» TASK REQUIREMENTS:
Starting at the line with "desc ← jkey resp k;" and going on through the line with "(** The subclasses", reproduce each line in the records below exactly and nothing more.

(Collected data)
|---|

(* ===== verification/OpenFlow.v ===== *)
(** The REST client of the OpenFlow controller: flow modification messages
    (nw_control/flowmod.py), requests and responses
    (nw_control/of_rest_client.py) and the operations of [OFProcessor]
    (nw_control/of_processor.py).

    The controller is the interface [RyuApi]: a request has a method, a URL
    and parameters, an answer a status and a JSON body. Logging and the
    string representations for printing are not modelled. *)

From Stdlib Require Import Ascii.
From S2P Require Import Prelude PyDict PyStr Json.

Local Open Scope string_scope.

(** * flowmod.py *)

Inductive MatchTypes : Type :=
  | in_port | eth_dst | eth_src | eth_type | vlan_vid | vlan_pcp | ip_dscp | ip_ecn | ip_proto
  | ipv4_src | ipv4_dst | tcp_src | tcp_dst | udp_src | udp_dst | icmpv4_code | icmpv4_type
  | arp_op | arp_spa | arp_tpa | arp_sha | arp_tha.

Definition match_to_string (match_type : MatchTypes) : string :=
  match match_type with
  | in_port => "in_port" | eth_dst => "eth_dst" | eth_src => "eth_src" | eth_type => "eth_type"
  | vlan_vid => "vlan_vid" | vlan_pcp => "vlan_pcp" | ip_dscp => "ip_dscp" | ip_ecn => "ip_ecn"
  | ip_proto => "ip_proto" | ipv4_src => "ipv4_src" | ipv4_dst => "ipv4_dst" | tcp_src => "tcp_src"
  | tcp_dst => "tcp_dst" | udp_src => "udp_src" | udp_dst => "udp_dst" | icmpv4_code => "icmpv4_code"
  | icmpv4_type => "icmpv4_type" | arp_op => "arp_op" | arp_spa => "arp_spa" | arp_tpa => "arp_tpa"
  | arp_sha => "arp_sha" | arp_tha => "arp_tha"
  end.

Inductive ActionTypes : Type := Output | SetField | GotoTable.

Definition action_to_string (action_type : ActionTypes) : string :=
  match action_type with Output => "OUTPUT" | SetField => "SET_FIELD" | GotoTable => "GOTO_TABLE" end.

(** [Match]: the criteria by their names. *)
Record Match : Type := mkMatch { match_dict : dict string json }.
Definition init_match (match_type : MatchTypes) (match_value : json) : Match :=
  mkMatch [(match_to_string match_type, match_value)].
Definition get_match_params (m : Match) : dict string json := match_dict m.
Definition add_criteria (m : Match) (match_type : MatchTypes) (match_value : json) : Match :=
  mkMatch (Dict.set (match_dict m) (match_to_string match_type) match_value).

Record Action : Type := mkAction { action_type : ActionTypes; action_values : dict string json }.
Definition get_dict (a : Action) : dict string json :=
  foldl (λ d kv, Dict.set d kv.1 kv.2) [("type", JStr (action_to_string (action_type a)))] (action_values a).

Record Flowmod : Type := mkFlowmod {
  fm_dpid : Z;
  fm_cookie : option Z;
  fm_cookie_mask : option Z;
  fm_table_id : option Z;
  fm_idle_timeout : option Z;
  fm_hard_timeout : option Z;
  fm_priority : option Z;
  fm_flags : option Z;
  fm_match : dict string json;
  fm_actions : list (dict string json)
}.

(** [Flowmod(dpid, table_id=..., priority=...)], the arguments callers use. *)
Definition init_flowmod (dpid : Z) (table_id priority : option Z) : Flowmod :=
  mkFlowmod dpid None None table_id None None priority None [] [].

Definition add_match (fm : Flowmod) (m : Match) : Flowmod :=
  mkFlowmod (fm_dpid fm) (fm_cookie fm) (fm_cookie_mask fm) (fm_table_id fm) (fm_idle_timeout fm)
    (fm_hard_timeout fm) (fm_priority fm) (fm_flags fm)
    (foldl (λ d kv, Dict.set d kv.1 kv.2) (fm_match fm) (get_match_params m)) (fm_actions fm).

Definition add_action (fm : Flowmod) (action : Action) : Flowmod :=
  mkFlowmod (fm_dpid fm) (fm_cookie fm) (fm_cookie_mask fm) (fm_table_id fm) (fm_idle_timeout fm)
    (fm_hard_timeout fm) (fm_priority fm) (fm_flags fm) (fm_match fm)
    (fm_actions fm ++ [get_dict action]).

(** [util.set_field] *)
Definition set_field (d : dict string json) (k : string) (v : option Z) : dict string json :=
  match v with Some z => Dict.set d k (JInt z) | None => d end.

(** [get_json], with what the global name [set_field] is bound to. *)
Definition get_json_with (set_field : option (dict string json → string → option Z → dict string json))
    (fm : Flowmod) : res (dict string json) :=
  set ← or_raise NameError set_field;
  let d := set [("dpid", JInt (fm_dpid fm))] "dpid" (Some (fm_dpid fm)) in
  let d := set d "cookie" (fm_cookie fm) in
  let d := set d "cookie_mask" (fm_cookie_mask fm) in
  let d := set d "table_id" (fm_table_id fm) in
  let d := set d "idle_timeout" (fm_idle_timeout fm) in
  let d := set d "hard_timeout" (fm_hard_timeout fm) in
  let d := set d "priority" (fm_priority fm) in
  let d := set d "flags" (fm_flags fm) in
  let d := Dict.set d "match" (JObj (fm_match fm)) in
  Ok (Dict.set d "actions" (JList (JObj <$> fm_actions fm))).

(** flowmod.py imports [util], not [set_field]: the name is not bound. *)
Definition get_json (fm : Flowmod) : res (dict string json) := get_json_with None fm.

(** * of_rest_client.py *)

Inductive HttpReqType : Type := GET | POST | DELETE.

Inductive OFRequestType : Type :=
  | TSwitchList | TSwitchFlows | TPushFlowmod | TTopologyLinks | TSwitchDesc | TRemoveAllFlows
  | TRemoveFlow | TGetPortStats.

Definition get_http_req_type (req_type : OFRequestType) : HttpReqType :=
  match req_type with
  | TSwitchList => GET
  | TSwitchFlows => GET
  | TPushFlowmod => POST
  | TTopologyLinks => GET
  | TSwitchDesc => GET
  | TRemoveAllFlows => DELETE
  | TRemoveFlow => POST
  | TGetPortStats => GET
  end.

(** ** Responses *)

Record HttpResponse : Type := mkHttpResponse { status_code : Z; body : json }.

Inductive OFResponse : Type :=
  | OFStatusResponse (response_code : Z)
  | OFResponseSwitchList (response_code : Z) (switches : json)
  | OFResponseSwitchFlows (response_code : Z) (resp : json)
  | OFResponseTopologyLinks (response_code : Z) (resp : json)
  | OFResponseSwitchDesc (response_code : Z) (resp : json)
  | OFPortStatsResponse (response_code : Z) (resp : json).

(** The parsers of [get_type_parser]. *)
Definition parse_status (r : HttpResponse) : OFResponse := OFStatusResponse (status_code r).
Definition parse_switch_list (r : HttpResponse) : OFResponse := OFResponseSwitchList (status_code r) (body r).
Definition parse_switch_flows (r : HttpResponse) : OFResponse := OFResponseSwitchFlows (status_code r) (body r).
Definition parse_topology_links (r : HttpResponse) : OFResponse :=
  OFResponseTopologyLinks (status_code r) (body r).
Definition parse_switch_desc (r : HttpResponse) : OFResponse := OFResponseSwitchDesc (status_code r) (body r).
Definition parse_port_stats (r : HttpResponse) : OFResponse := OFPortStatsResponse (status_code r) (body r).

Definition get_type_parser (req_type : OFRequestType) : HttpResponse → OFResponse :=
  match req_type with
  | TSwitchList => parse_switch_list
  | TSwitchFlows => parse_switch_flows
  | TPushFlowmod => parse_status
  | TTopologyLinks => parse_topology_links
  | TSwitchDesc => parse_switch_desc
  | TRemoveAllFlows => parse_status
  | TRemoveFlow => parse_status
  | TGetPortStats => parse_port_stats
  end.

Definition from_json (r : HttpResponse) (req_type : OFRequestType) : res OFResponse :=
  if bool_decide (status_code r ≠ 200%Z) then Raise IOError else Ok (get_type_parser req_type r).

(** The accessors; a method that a class does not have is [AttributeError]. *)
Definition get_sw_list (r : OFResponse) : res json :=
  match r with OFResponseSwitchList _ switches => Ok switches | _ => Raise AttributeError end.

Definition get_flows (r : OFResponse) : res (list json) :=
  match r with
  | OFResponseSwitchFlows _ resp =>
      d ← jitems resp;
      foldM (λ flow_list sw_dpid, flows ← jlist sw_dpid; Ok (flow_list ++ flows)%list) [] (Dict.values d)
  | _ => Raise AttributeError
  end.
Definition get_flow_count (r : OFResponse) : res nat := flows ← get_flows r; Ok (length flows).

(** switch id -> neighbour id -> port of the switch *)
Abbreviation adjacency := (dict Z (dict Z Z)).

Definition add_adjacency (adj_mat : adjacency) (entry : json) : res adjacency :=
  dst ← jkey entry "dst"; dst_dpid ← jkey dst "dpid"; dst_id ← jhex dst_dpid;
  src ← jkey entry "src"; src_dpid ← jkey src "dpid"; src_id ← jhex src_dpid;
  port ← jkey dst "port_no"; port_no ← jhex port;
  Ok (Dict.set adj_mat dst_id (Dict.set (Dict.get_default [] adj_mat dst_id) src_id port_no)).

Definition get_adj_mat (r : OFResponse) : res adjacency :=
  match r with
  | OFResponseTopologyLinks _ resp => entries ← jlist resp; foldM add_adjacency [] entries
  | _ => Raise AttributeError
  end.

(** The last key; [None] without keys. *)
Definition get_sw_dpid (r : OFResponse) : res (option string) :=
  match r with
  | OFResponseSwitchDesc _ resp => d ← jitems resp; Ok (last (Dict.keys d))
  | _ => Raise AttributeError
  end.

Definition get_sw_name (r : OFResponse) : res json :=
  match r with
  | OFResponseSwitchDesc _ resp =>
      dpid ← get_sw_dpid r;
      k ← or_raise KeyError dpid;
      desc ← jkey resp k;
      jkey desc "dp_desc"
  | _ => Raise AttributeError
  end.

Definition build_port_dict (r : OFResponse) (field_accessor : json → res json) : res (dict Z json) :=
  match r with
  | OFPortStatsResponse _ resp =>
      d ← jitems resp;
      foldM (λ ret lst, ports ← jlist lst;
        foldM (λ ret port_desc,
          port ← jkey port_desc "port_no"; port_no ← jint port;
          field_val ← field_accessor port_desc;
          Ok (Dict.set ret port_no field_val)) ret ports) [] (Dict.values d)
  | _ => Raise AttributeError
  end.
Definition get_tx_packets (r : OFResponse) : res (dict Z json) := build_port_dict r (λ d, jkey d "tx_packets").
Definition get_rx_packets (r : OFResponse) : res (dict Z json) := build_port_dict r (λ d, jkey d "rx_packets").

(** ** Requests *)

(** The subclasses of [OFRequest]; a data path id is used as [str(dpid)]. *)
Inductive OFRequest : Type :=
  | SwitchList
  | SwitchFlows (sw_dpid : Z)
  | PushFlowmod (flowmod : Flowmod)
  | TopologyLinks
  | SwitchDesc (dpid : string)
  | RemoveAllFlows (dpid : string)
  | RemoveFlow (dpid : string) (flow_mod : Flowmod)
  | GetPortStats (dpid : string).

Definition req_type (r : OFRequest) : OFRequestType :=
  match r with
  | SwitchList => TSwitchList
  | SwitchFlows _ => TSwitchFlows
  | PushFlowmod _ => TPushFlowmod
  | TopologyLinks => TTopologyLinks
  | SwitchDesc _ => TSwitchDesc
  | RemoveAllFlows _ => TRemoveAllFlows
  | RemoveFlow _ _ => TRemoveFlow
  | GetPortStats _ => TGetPortStats
  end.

Definition get_host_url (host : string) (port_no : Z) (req_str : string) : string :=
  "http://" +:+ host +:+ ":" +:+ str_of_Z port_no +:+ req_str.

Definition get_request_url (host : string) (port_no : Z) (r : OFRequest) : string :=
  get_host_url host port_no
    (match r with
     | SwitchList => "/stats/switches"
     | SwitchFlows sw_dpid => "/stats/flow/" +:+ str_of_Z sw_dpid
     | PushFlowmod _ => "/stats/flowentry/add"
     | TopologyLinks => "/v1.0/topology/links"
     | SwitchDesc dpid => "/stats/desc/" +:+ dpid
     | RemoveAllFlows dpid => "/stats/flowentry/clear/" +:+ dpid
     | RemoveFlow _ _ => "/stats/flowentry/delete"
     | GetPortStats dpid => "/stats/port/" +:+ dpid
     end).

Definition get_request_params (r : OFRequest) : res (dict string json) :=
  match r with
  | PushFlowmod flowmod => get_json flowmod
  | RemoveFlow _ flow_mod => get_json flow_mod
  | _ => Ok []
  end.

(** The controller: method, URL and parameters. *)
Class RyuApi (W : Type) : Type := {
  http_request : HttpReqType → string → dict string json → M W HttpResponse
}.

Section client.
Context {W : Type} `{RyuApi W}.
Variables (host : string) (port_no : Z).

Definition get_response (r : OFRequest) : M W OFResponse :=
  of_params ← lift (get_request_params r);
  resp ← http_request (get_http_req_type (req_type r)) (get_request_url host port_no r) of_params;
  lift (from_json resp (req_type r)).

(** * of_processor.py *)

Definition get_switch_list : M W json := resp ← get_response SwitchList; lift (get_sw_list resp).
Definition get_switch_flows (dpid : Z) : M W OFResponse := get_response (SwitchFlows dpid).
Definition push_flow_mod (dpid : Z) (flow_mod : Flowmod) : M W OFResponse := get_response (PushFlowmod flow_mod).
Definition get_topo_links : M W OFResponse := get_response TopologyLinks.
Definition get_switch_desc (dpid : string) : M W OFResponse := get_response (SwitchDesc dpid).
Definition remove_all_flows (dpid : string) : M W OFResponse := get_response (RemoveAllFlows dpid).
Definition remove_flow (dpid : string) (flow_mod : Flowmod) : M W OFResponse :=
  get_response (RemoveFlow dpid flow_mod).
Definition get_port_stats (dpid : string) : M W OFResponse := get_response (GetPortStats dpid).
Definition remove_table_flows (dpid : Z) (table_id : Z) : M W OFResponse :=
  remove_flow (str_of_Z dpid) (init_flowmod dpid (Some table_id) None).

(** The table is always 100. *)
Definition add_default_route (dpid : Z) (table_id : Z) : M W unit :=
  let flow_mod := init_flowmod dpid (Some 100%Z) (Some 1%Z) in
  let flow_mod := add_action flow_mod (mkAction Output [("port", JInt 4294967293)]) in
  _ ← push_flow_mod dpid flow_mod;
  mret tt.
End client.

|---|

» RESULT BELOW:
      desc ← jkey resp k;
      jkey desc "dp_desc"
  | _ => Raise AttributeError
  end.

Definition build_port_dict (r : OFResponse) (field_accessor : json → res json) : res (dict Z json) :=
  match r with
  | OFPortStatsResponse _ resp =>
      d ← jitems resp;
      foldM (λ ret lst, ports ← jlist lst;
        foldM (λ ret port_desc,
          port ← jkey port_desc "port_no"; port_no ← jint port;
          field_val ← field_accessor port_desc;
          Ok (Dict.set ret port_no field_val)) ret ports) [] (Dict.values d)
  | _ => Raise AttributeError
  end.
Definition get_tx_packets (r : OFResponse) : res (dict Z json) := build_port_dict r (λ d, jkey d "tx_packets").
Definition get_rx_packets (r : OFResponse) : res (dict Z json) := build_port_dict r (λ d, jkey d "rx_packets").

(** ** Requests *)

(** The subclasses of [OFRequest]; a data path id is used as [str(dpid)]. *)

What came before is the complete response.